Dataset entries:
----------

(* ===== verification/MergedAttrs.v ===== *)
(** * Attributes of files named by paths

    The merged GETATTRs: the list returned for an item is the one the server
    holds for the object its path (or handle) names, however the items were
    packed into compounds and however often a rejected compound was sent again. *)
From stdpp Require Import base numbers list list_numbers gmap strings.
From S2P Require Import Prelude Path Errors Types Planner Compound Session Cursor Client Loops Exchange Batch Merged MergedOnce.

(** The attributes the server holds; they do not change meanwhile.  An accepted
    reply carries, for a GETATTR that was carried out, those of the current
    filehandle. *)
Definition serves_attrs {W} (s : fh_server) (attr : nfs_fh4 → bitmap4 → bytes)
    (rpc : Compound.t → W → RpcResult COMPOUND4res * W) : Prop :=
  ∀ c w res w' sid q ops j mask m es, rpc c w = (Ok res, w') → Compound.ops c = ASequence sid q 0 0 :: ops →
    reply_ok (Compound.ops c) res → ops !! j = Some (AGetattr mask) → (j < ops_done res)%nat →
    path_run s (Fhs None None) (take j ops) = Some (m, es) →
    ∃ x, cur m = Some x ∧ CompoundRes.getattr res (1 + Z.of_nat j) = Some (attr x mask).

Module MergedAttrsLemmas.
Import Merged ExchangeLemmas EmitLemmas GroupLemmas ExecutionMap MergedLemmas MergedOnceLemmas.

Lemma collect_in_app {A} (f : bytes → option A) res caller (from : Z) (a b : nat) (o : list (option A)) :
  collect_getattrs_in f res caller from (a + b)%nat o =
  (o' ← collect_getattrs_in f res caller from a o; collect_getattrs_in f res caller (from + Z.of_nat a) b o').
Proof.
  revert from o. induction a as [|a IH]; intros from o; cbn [Nat.add collect_getattrs_in mbind option_bind].
  { by rewrite Z.add_0_r. }
  destruct (CompoundRes.op res from) as [r|]; cbn; [|done]. set (x := if resop_num r =? OP_GETATTR then _ else _).
  destruct x as [o1|]; cbn; [|done]. rewrite IH. by replace (from + 1 + Z.of_nat a) with (from + Z.of_nat (S a)) by lia.
Qed.

(** Operations other than GETATTR store nothing. *)
Lemma collect_in_other {A} (f : bytes → option A) request res caller (first : nat) ops o :
  decoded res → reply_ok request res → (∀ p a, ops !! p = Some a → request !! (first + p)%nat = Some a) →
  Z.of_nat (first + length ops) <= CompoundRes.nops res → Forall (λ op, argop_num op ≠ OP_GETATTR) ops →
  collect_getattrs_in f res caller (Z.of_nat first) (length ops) o = Some o.
Proof.
  intros Hd Hok. revert first. induction ops as [|a ops IH]; intros first Hreq Hn Hf; [done|]. cbn [length collect_getattrs_in].
  cbn [length] in Hn. apply Forall_cons in Hf as [Ha Hf]. unfold CompoundRes.nops in Hn.
  destruct (ValidateReplyLemmas.validated_op request res (Z.of_nat first) Hd Hok ltac:(lia)) as (a' & r & Hq & -> & _ & Hnum & _).
  cbn [mbind option_bind]. rewrite Nat2Z.id in Hq. specialize (Hreq 0%nat a eq_refl) as H0. rewrite Nat.add_0_r in H0.
  rewrite H0 in Hq. injection Hq as <-. destruct (Z.eqb_spec (resop_num r) OP_GETATTR); [congruence|].
  replace (Z.of_nat first + 1) with (Z.of_nat (S first)) by lia. apply IH; [|unfold CompoundRes.nops; lia|done].
  intros p x Hp. specialize (Hreq (S p) x Hp). by replace (first + S p)%nat with (S first + p)%nat in Hreq by lia.
Qed.

Lemma path_run_prefix s m a b m' es : path_run s m (a ++ b) = Some (m', es) → ∃ m1 es1, path_run s m a = Some (m1, es1).
Proof. rewrite path_run_app. destruct (path_run s m a) as [[m1 es1]|]; [eauto|done]. Qed.

Section Attrs.
Context {W : Type} (rpc : Compound.t → W → RpcResult COMPOUND4res * W) (s : fh_server) `{!FhTree s}.
Context (attr : nfs_fh4 → bitmap4 → bytes) (Hattr : serves_attrs s attr rpc).
Context (log : W → list effect) (Hexec : executes_paths s rpc log) (ops : list PathGetattrOp).

(** The results of the items before [d]. *)
Definition answered (d : Z) (o : list (option bytes)) : Prop :=
  length o = length ops ∧ ∀ i op, Z.of_nat i < d → ops !! i = Some op →
    ∃ x, file_of s (pg_file op) = Some x ∧ o !! i = Some (Some (attr x (Compound.bitmap (pg_attrs op)))).

(** The operations of an item, found in the chunk. *)
Lemma item_ops b1 b2 b3 op g m :
  emit_getattr op b1 = (true, b3) → extends b1 b2 g → b_compound b3 = b_compound b2 → tracks s (b_cursor b1) m →
  ∃ nav, g = nav ++ [AGetattr (Compound.bitmap (pg_attrs op))] ∧ Forall (λ op, argop_num op ≠ OP_GETATTR) nav ∧
    ∀ mi es, path_run s m nav = Some (mi, es) → ∃ x, file_of s (pg_file op) = Some x ∧ cur mi = Some x.
Proof.
  unfold emit_getattr. destruct (at_file b1 (pg_file op)) as [b4|] eqn:Hat; [|done]. intros [= <-] Hex Hc Htr.
  destruct (at_file_shape b1 _ b4 Hat) as (nav & Hex4 & _ & Hno & _). exists nav. split_and!; [|done|].
  - pose proof (ex_ops _ _ _ Hex) as H1. rewrite <-Hc in H1. cbn in H1. rewrite (ex_ops _ _ _ Hex4), <-app_assoc in H1.
    by apply app_inv_head in H1.
  - intros mi es Hrun. destruct (file_run s b1 _ b4 nav m mi es Htr Hat Hex4 Hrun) as (x & Hx & Hcur & _). eauto.
Qed.

(** The first [k] operations the server carried out, up to those of an item. *)
Lemma run_to_item gs tail i grp w res w' :
  exchanged rpc (mjoin gs ++ tail) w res w' → (i < complete gs (ops_done res))%nat → gs !! i = Some grp →
  ∃ m es m' es', path_run s (Fhs None None) (mjoin (take i gs)) = Some (m, es) ∧ path_run s m grp = Some (m', es').
Proof.
  intros (req & sid & q & Hr & Hreq & _ & Hok) Hi Hg.
  destruct (Hexec _ _ _ _ _ _ _ Hr Hreq) as (k & m & es & Hrun & _ & Hk). specialize (Hk res eq_refl Hok).
  pose proof (complete_offset _ _ _ Hi) as Hoff. rewrite (offset_S _ _ _ Hg) in Hoff.
  rewrite <-(take_drop (offset gs i + length grp) (take k _)), take_take, Nat.min_l in Hrun by lia.
  apply path_run_prefix in Hrun as (m1 & es1 & Hrun).
  pose proof (offset_le _ _ _ Hg).
  rewrite take_app_le, (offset_take _ _ _ Hg), path_run_app in Hrun by lia.
  apply bind_Some in Hrun as ([m2 es2] & H2 & ([m3 es3] & H3 & _)%bind_Some). eauto 10.
Qed.

Lemma collect_item b' invalid g' gs tail w res w' g i op grp o :
  filled getattrv_shape (λ _, s) getattr_effect (drop (Z.to_nat g) ops) g (Z.of_nat (length ops))
    (start_building getattrv_shape) b' invalid g' gs tail →
  exchanged rpc (mjoin gs ++ tail) w res w' → (i < complete gs (ops_done res))%nat →
  drop (Z.to_nat g) ops !! i = Some op → gs !! i = Some grp → 0 <= g → length o = length ops →
  ∃ x, file_of s (pg_file op) = Some x ∧
    collect_getattrs_in Some res (g + Z.of_nat i) (1 + Z.of_nat (offset gs i)) (length grp) o =
      Some (<[Z.to_nat (g + Z.of_nat i) := Some (attr x (Compound.bitmap (pg_attrs op)))]> o).
Proof.
  intros Hf Hex Hi Hop Hg Hg0 Ho. destruct (run_to_item gs tail i grp w res w' Hex Hi Hg) as (m & es & m' & es' & Hrun & Hgrp).
  rewrite <-(live_run_static s []) in Hrun.
  destruct (fl_at _ _ _ _ _ _ _ _ _ _ _ _ Hf i op grp [] (Fhs None None) m es Hop Hg eq_refl Hrun) as (b1 & b2 & b3 & He & Hx & Hc & Htr).
  rewrite live_run_static in Hrun.
  destruct Hex as (req & sid & q & Hr & Hreq & Hd & Hok).
  pose proof (complete_offset _ _ _ Hi) as Hoff. rewrite (offset_S _ _ _ Hg) in Hoff.
  destruct (item_ops b1 b2 b3 op grp m He Hx Hc Htr) as (nav & -> & Hno & Hfile). rewrite length_app in Hoff |- *. cbn [length] in *.
  assert (Hnops : Z.of_nat (1 + offset gs i + (length nav + 1)) <= CompoundRes.nops res) by (unfold ops_done in Hoff; case_match; lia).
  rewrite path_run_app in Hgrp. apply bind_Some in Hgrp as ([mi esi] & Hnav & _).
  destruct (Hfile mi esi Hnav) as (x & Hfx & Hcur). exists x. split; [done|].
  rewrite collect_in_app. replace (1 + Z.of_nat (offset gs i)) with (Z.of_nat (1 + offset gs i)) by lia.
  rewrite (collect_in_other Some (Compound.ops req) res _ (1 + offset gs i) nav o Hd Hok); [| |lia|done].
  2:{ intros p a Hp. rewrite Hreq. apply (offset_lookup gs tail i _ p a Hg). by apply lookup_app_l_Some. }
  assert (Hlast : (mjoin gs ++ tail) !! (offset gs i + length nav)%nat = Some (AGetattr (Compound.bitmap (pg_attrs op))))
    by (apply (offset_lookup gs tail i _ _ _ Hg); by rewrite lookup_app_r, Nat.sub_diag by lia).
  destruct (Hattr req w res w' sid q _ (offset gs i + length nav)%nat (Compound.bitmap (pg_attrs op)) mi (es ++ esi) Hr Hreq Hok Hlast)
    as (x' & Hx' & Hval); [lia| |].
  { rewrite take_app_le by (pose proof (offset_le _ _ _ Hg) as Hle; rewrite length_app in Hle; cbn in Hle; lia).
    replace (take _ (mjoin gs)) with (mjoin (take i gs) ++ nav).
    2:{ pose proof (offset_take gs i _ Hg) as Ht. apply (f_equal (take (offset gs i + length nav))) in Ht.
        rewrite take_take, Nat.min_l in Ht by (rewrite length_app; cbn; lia). rewrite Ht, app_assoc.
        symmetry. apply take_app_length'. by rewrite length_app. }
    rewrite path_run_app, Hrun. cbn. rewrite Hnav. done. }
  rewrite Hcur in Hx'. injection Hx' as <-. cbn [mbind option_bind collect_getattrs_in].
  replace (Z.of_nat (1 + offset gs i) + Z.of_nat (length nav)) with (1 + Z.of_nat (offset gs i + length nav)) by lia.
  pose proof Hval as Hv. unfold CompoundRes.getattr, CompoundRes.expect_op in Hv.
  destruct (CompoundRes.op res _) as [r|]; [|done]. cbn [mbind option_bind] in Hv |- *.
  destruct (resop_num r =? OP_GETATTR); [|done]. rewrite Hval. cbn [mbind option_bind].
  pose proof (lookup_lt_Some _ _ _ Hop) as Hlt. rewrite length_drop in Hlt.
  rewrite TolerantLemmas.vec_set_ok by lia. done.
Qed.

Lemma collect_app {A} (f : bytes → option A) res a b o :
  collect_getattrs f res (a ++ b) o = (o' ← collect_getattrs f res a o; collect_getattrs f res b o').
Proof.
  revert o. induction a as [|r a IH]; intros o; cbn; [done|].
  destruct (collect_getattrs_in _ _ _ _ _ _); cbn; [apply IH|done].
Qed.

Lemma collect_items b' invalid g' gs tail w res w' g j o :
  filled getattrv_shape (λ _, s) getattr_effect (drop (Z.to_nat g) ops) g (Z.of_nat (length ops))
    (start_building getattrv_shape) b' invalid g' gs tail →
  exchanged rpc (mjoin gs ++ tail) w res w' → (j <= complete gs (ops_done res))%nat →
  g + Z.of_nat j <= Z.of_nat (length ops) → 0 <= g → answered g o →
  ∃ o', collect_getattrs Some res (group_ranges g 1 (take j gs)) o = Some o' ∧ answered (g + Z.of_nat j) o'.
Proof.
  intros Hf Hex Hj Hle Hg Ho. induction j as [|j IH].
  { exists o. by rewrite take_0, Z.add_0_r. }
  destruct IH as (o1 & Ho1 & Hl & Ha); [lia|lia|]. pose proof (complete_le gs (ops_done res)).
  destruct (lookup_lt_is_Some_2 gs j) as [grp Hgrp]; [lia|].
  destruct (lookup_lt_is_Some_2 ops (Z.to_nat g + j)) as [op Hop]; [lia|].
  destruct (collect_item b' invalid g' gs tail w res w' g j op grp o1) as (x & Hx & Hc); [done..|lia| |done|done|done|].
  { by rewrite lookup_drop. }
  rewrite (take_S_r _ _ _ Hgrp), group_ranges_app, collect_app, Ho1. cbn [mbind option_bind group_ranges collect_getattrs].
  unfold r_caller, r_start, r_end. cbn [fst snd]. rewrite length_take, Nat.min_l by lia. fold (offset gs j).
  replace (Z.to_nat (1 + Z.of_nat (offset gs j) + Z.of_nat (length grp) - (1 + Z.of_nat (offset gs j)))) with (length grp) by lia.
  rewrite Hc. cbn. eexists. split; [done|]. split; [by rewrite length_insert|]. intros i op' Hi Hop'.
  destruct (decide (i = Z.to_nat (g + Z.of_nat j))) as [->|Hne].
  - replace (Z.to_nat (g + Z.of_nat j)) with (Z.to_nat g + j)%nat in * by lia. rewrite Hop in Hop'. injection Hop' as <-.
    exists x. split; [done|]. apply list_lookup_insert_eq. lia.
  - rewrite list_lookup_insert_ne by done. apply Ha; [lia|done].
Qed.
End Attrs.

Lemma retry_read_only tag per reserve cl res b :
  NfsClient.can_retry_read_only_merged_resource cl (bstr tag) res b reserve per = true →
  CompoundBudget.merged_limit (NfsClient.op_budget_for cl (bstr tag) (1 + per)) reserve per < b.
Proof. unfold NfsClient.can_retry_read_only_merged_resource. intros [_ H]%andb_true_iff. lia. Qed.

(** C7: Attributes by path are those of the object each path names.  For every
    list of paths and handles, every server that walks directories and answers
    GETATTR truthfully, with any pattern of size rejections, failures and lost
    replies, [getattr_path_compound] terminates without a panic and changes
    nothing on the server; every list it returns before the failure it reports
    (or for every item, if it reports none) is the server's for the object that
    resolving the path from the root gives. *)
Theorem getattr_path_correct {W} (rpc : Compound.t → W → RpcResult COMPOUND4res * W) (xdr_len : Compound.t → Z)
    `{!XdrSizes xdr_len} (s : fh_server) `{!FhTree s} (log : W → list effect) (attr : nfs_fh4 → bitmap4 → bytes)
    (cl : NfsClient.t) (ops : list PathGetattrOp) (w : W) (fuel : nat) :
  transport_ok rpc → executes_paths s rpc log → serves_attrs s attr rpc →
  0 <= NfsClient.max_ops cl <= U32_MAX → Forall (λ op, 1 + file_size (pg_file op) <= I64_MAX) ops →
  let n := Z.of_nat (length ops) in
  (n + 1) * (NfsClient.max_ops cl + 1) * (n + 1) <= Z.of_nat fuel →
  ∃ r cl' w', getattr_path_compound rpc xdr_len fuel cl ops w = Done (r, cl', w') ∧ log w' = log w ∧
    match r with
    | Ok (lists, failed) =>
        let d := from_option fst n failed in
        0 <= d ∧ (if failed is Some _ then d < n else d = n) ∧
        ∀ i op, ops !! i = Some op → Z.of_nat i < d →
          ∃ x, file_of s (pg_file op) = Some x ∧
               lists !! i = Some (Some (attr x (Compound.bitmap (pg_attrs op))))
    | Err _ => True
    end.
Proof.
  intros Hrpc Hexec Hattr Hops Hsize n Hfuel.
  assert (Hnone : ∀ s op es, getattr_effect s op = Some es → es = []) by (by intros s' op es (? & _ & [= <-])%bind_Some).
  destruct (merged_ok rpc Hrpc xdr_len (λ _, s) log (executes_static s rpc log Hexec) getattrv_shape getattr_effect _ ltac:(cbn; unfold U32_MAX; lia))
    with (ops := ops) (cl0 := cl) (w0 := w) (out_ok := λ d (_ : bool), answered s attr ops d) (fuel := fuel)
      (o := replicate (length ops) (None : option bytes)) as (r & cl' & w' & Hrun & Hfin); [|done|done| |done| |].
  - intros cl1 res b H%retry_read_only. split; [done|by right].
  - intros g b' invalid g' gs tail w1 res w2 j x extra o Hg Hf Hex Hj Hle Hx Ho. cbn.
    destruct (collect_items rpc s attr Hattr log Hexec ops b' invalid g' gs tail w1 res w2 g j o Hf Hex Hj Hle Hg Ho) as (o' & Hc & Ho').
    exists o'. rewrite collect_app, Hc. split; [|done]. destruct x; [destruct Hx as (e & -> & _)|by subst extra]. cbn.
    unfold r_end, r_start. cbn. by rewrite Z.sub_diag.
  - split; [by rewrite length_replicate|]. lia.
  - exists r, cl', w'. split; [exact Hrun|].
    assert (Hsame : ∀ k, upto (λ _, s) log getattr_effect ops w k w' → log w' = log w) by (intros k; by apply upto_quiet).
    destruct r as [[lists [[k st]|]]|e]; cbn in Hfin |- *.
    + destruct Hfin as (Hk & Hup & _ & (_ & Ha) & _). split; [by eapply Hsame|]. split; [lia|]. split; [lia|]. intros i op Hi Hlt. by apply Ha.
    + destruct Hfin as (Hup & _ & Ha). split; [by eapply Hsame|]. split; [unfold n; lia|]. split; [done|].
      intros i op Hi Hlt. by apply Ha.
    + destruct Hfin as (k & _ & Hup). split; [by eapply Hsame|done].
Qed.
End MergedAttrsLemmas.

----------

- Task brief:
Check the lines above for the word "RpcResult" and give the number of lines where it appears, with no other text.

- Reply to the task:
3